Total payment (principal and interest)

Total interest (finance) charge

APR

Option A:

6.25% simple interest charge computed on the original balance due

12 monthly equal payments, including both principal and interest

Option B:

Single year-end payment, both principal and interest, of $9950

Option C:

$550 upfront (month beginning) financing charge payment

12 monthly payments of $750 each

7.2 Ignoring taxes and investment costs, determine the annual investment amount required during each working year to fund the annual retirement annuity assuming annual transactions and annual interest (discount).

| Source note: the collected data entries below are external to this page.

(** * Reasoning parsers of the Kimi tag family

    A shallow embedding of [vllm/reasoning/kimi_reasoning_parser.py],
    [kimi2_reasoning_parser.py] and [kimi3_reasoning_parser.py], and the
    properties of the batch splitters and of the streaming state machine.

    A Python [str] is a sequence of Unicode code points, so it is modelled
    as a list of code points ([N]); lengths and indices count code points,
    exactly as [len], slicing and [str.find] do. *)

From stdpp Require Import base numbers list option gmap.

Abbreviation str := (list N).

(** ** Exceptions *)

Inductive exception := ValueError | IndexError.

Inductive py (A : Type) : Type :=
| Return (a : A)
| Raise (e : exception).
Arguments Return {A} a.
Arguments Raise {A} e.

Definition py_bind {A B} (m : py A) (k : A → py B) : py B :=
  match m with
  | Return a => k a
  | Raise e => Raise e
  end.

Notation "'let!' x ':=' m 'in' k" := (py_bind m (fun x => k))
  (at level 10, x pattern, m at level 100, k at level 200, only parsing).

(** ** Python string primitives used by the parsers *)
Module PyStr.

(** [s.startswith(p)] *)
Fixpoint startswith (s p : str) : bool :=
  match p, s with
  | [], _ => true
  | _ :: _, [] => false
  | a :: p', b :: s' => (a =? b)%N && startswith s' p'
  end.

(** [s.endswith(p)] *)
Definition endswith (s p : str) : bool :=
  startswith (reverse s) (reverse p).

(** First offset at which [sub] occurs in [s], scanning from the left. *)
Fixpoint find_opt (s sub : str) : option nat :=
  if startswith s sub then Some 0
  else match s with
       | [] => None
       | _ :: s' => S <$> find_opt s' sub
       end.

(** [s.find(sub)]: the lowest index, or [-1]. *)
Definition find (s sub : str) : Z :=
  match find_opt s sub with
  | Some i => Z.of_nat i
  | None => (-1)%Z
  end.

(** [sub in s] *)
Definition contains (sub s : str) : bool :=
  match find_opt s sub with
  | Some _ => true
  | None => false
  end.

(** A slice bound, as Python normalises it: a negative bound counts from
    the end, and every bound is clamped to [0 .. len(s)]. *)
Definition slice_index (s : str) (i : Z) : nat :=
  Z.to_nat (if (i <? 0)%Z
            then Z.max 0 (Z.of_nat (length s) + i)
            else Z.min i (Z.of_nat (length s))).

(** [s[i:]] *)
Definition slice_from (s : str) (i : Z) : str := drop (slice_index s i) s.

(** [s[:i]] *)
Definition slice_to (s : str) (i : Z) : str := take (slice_index s i) s.

(** [s[i:j]]: empty when the upper bound is not above the lower one. *)
Definition slice (s : str) (i j : Z) : str :=
  take (slice_index s j - slice_index s i) (drop (slice_index s i) s).

(** [s.partition(sep)]: split at the first occurrence of [sep]; without
    one, the whole string and two empty strings.  An empty separator is
    a ValueError. *)
Definition partition (s sep : str) : py (str * str * str) :=
  match sep with
  | [] => Raise ValueError
  | _ :: _ =>
      match find_opt s sep with
      | Some i => Return (take i s, sep, drop (i + length sep) s)
      | None => Return (s, [], [])
      end
  end.

(** [s or None]: the empty string is falsy. *)
Definition or_none (s : str) : option str :=
  match s with
  | [] => None
  | _ :: _ => Some s
  end.

(** [range(lo, hi)] *)
Definition range (lo hi : Z) : list Z :=
  (fun k => (lo + Z.of_nat k)%Z) <$> seq 0 (Z.to_nat (hi - lo)).

End PyStr.

(** [l[i]] on a list, for a non-negative index. *)
Definition getitem {A} (l : list A) (i : nat) : py A :=
  match l !! i with
  | Some a => Return a
  | None => Raise IndexError
  end.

Retirement years covered by the annuity: 25

Annual amount needed at the beginning of each retirement year: $25,000

Working years for investing: 21

Annual investment to be made at the beginning of each working year

Annual interest rate applicable to the working years’ investments: 6.25%

Annual discount rate applicable to the retirement years’ annunity: 7.40%

8. Briefly answer the following.

8.1 The concepts and mathematics underlying the present and future time value of money

8.2 For each of two similar firms, one with high growth and one with zero growth, the recommended security — bonds, preferred, or common — to be issued to raise additional capital

8.3 The difference between and the differing treatment, accounting and otherwise, accorded capital versus operating leases

8.4 The definition of the following preferred stocks: Cumulative, non-cumulative, convertible, and participating

8.5 The advantages (disadvantages) of level production versus production geared to demand in an industry with highly seasonal demand

8.6 The relative risk between two similar firms, both with the same DCL but one with a high DOL and one with a high DFL

8.7 Viable approach, if any, to avoid immediate market share price dilution upon the issuance of new common shares

8.8 The resolution and choice if different discount rates yield different decisions regarding the “best” investment between two mutually exclusive investments

8.9 The explanation for a common stock having grossly different IPO, market, book, and par values

8.10 The advantages and disadvantages to each of the issuer and the purchaser of zero coupon bonds

9. Determine the investment-annuity plan the best benefits the investor-retiree.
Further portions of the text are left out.